Arnaud Montebourg is back. J'ai craint un moment qu'il ne boude, qu'il ne s'effondre. Mais non, la névrose tient bon. Dans la dernière lettre de Désir d'Avenir, Little Miss Sunshine lui donne enfin la parole et il parle de politique industrielle. Il s'en prend à Nicolas Sarkozy. La dernière phrase laisse rêveur : pour lui, le candidat de l'UMP "a oublié d'évoquer Péchiney, racheté par voie d'OPA par Alcan le canadien, Arcelor racheté par Mittal l'indien, sans que les équipes Sarkozy au pouvoir n'aient levé le petit doigt". Evidemment, avec Montebourg, disons Ministre de l'Intérieur en Charge des Questions Industrielles, ça n'aurait pas traîné.

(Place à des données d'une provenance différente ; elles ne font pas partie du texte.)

(** * A naive state machine: publish/subscribe finite-state machines

    Shallow embedding of the engine of [_posts/2024-10-17-naive-state-machine.md]:
    the [StateMachineMeta] metaclass, the [@action] and [@reaction] decorators
    and the [StateMachine] class, together with the example machine types
    [TrafficLight], [Cyclist] and [PoliceCar].

    Python objects are mutable and compared by identity, so machine instances
    live in a heap indexed by identifiers; every method threads the heap (and
    the standard output) explicitly.  An exception carries the heap as it was
    when it was raised: nothing is rolled back. *)

From stdpp Require Import base decidable countable option list strings gmap sets fin_maps.

#[local] Set Warnings "-clear-no-such-hyp".

Local Open Scope string_scope.
Local Open Scope list_scope.
Local Open Scope nat_scope.

(* ===================================================================== *)
(** ** Data model *)
(* ===================================================================== *)

(** [class State(Enum)]: a member of some enumeration.  Members of two
    enumerations are different objects even when their values coincide
    ([CyclistState.STOPPED] is not [PoliceCarState.STOPPED]). *)
Record State := mkState { st_enum : string; st_member : string }.

#[global] Instance State_eq_dec : EqDecision State.
Proof. solve_decision. Defined.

Il lâchait le GIGN et on lui amenait les deux connards au ministère, après un petit dialogue dans le fourgon.
- C'est lequel l'indien?
- Le basané chef!
- Alors Bamboula, tu veux acheter l'acier français? Vais te dire, moi, écoute bien, Lakshmi et Lakshmoi sont dans un bateau… Lakshmi tombe à l'eau… qu'est-ce qui reste?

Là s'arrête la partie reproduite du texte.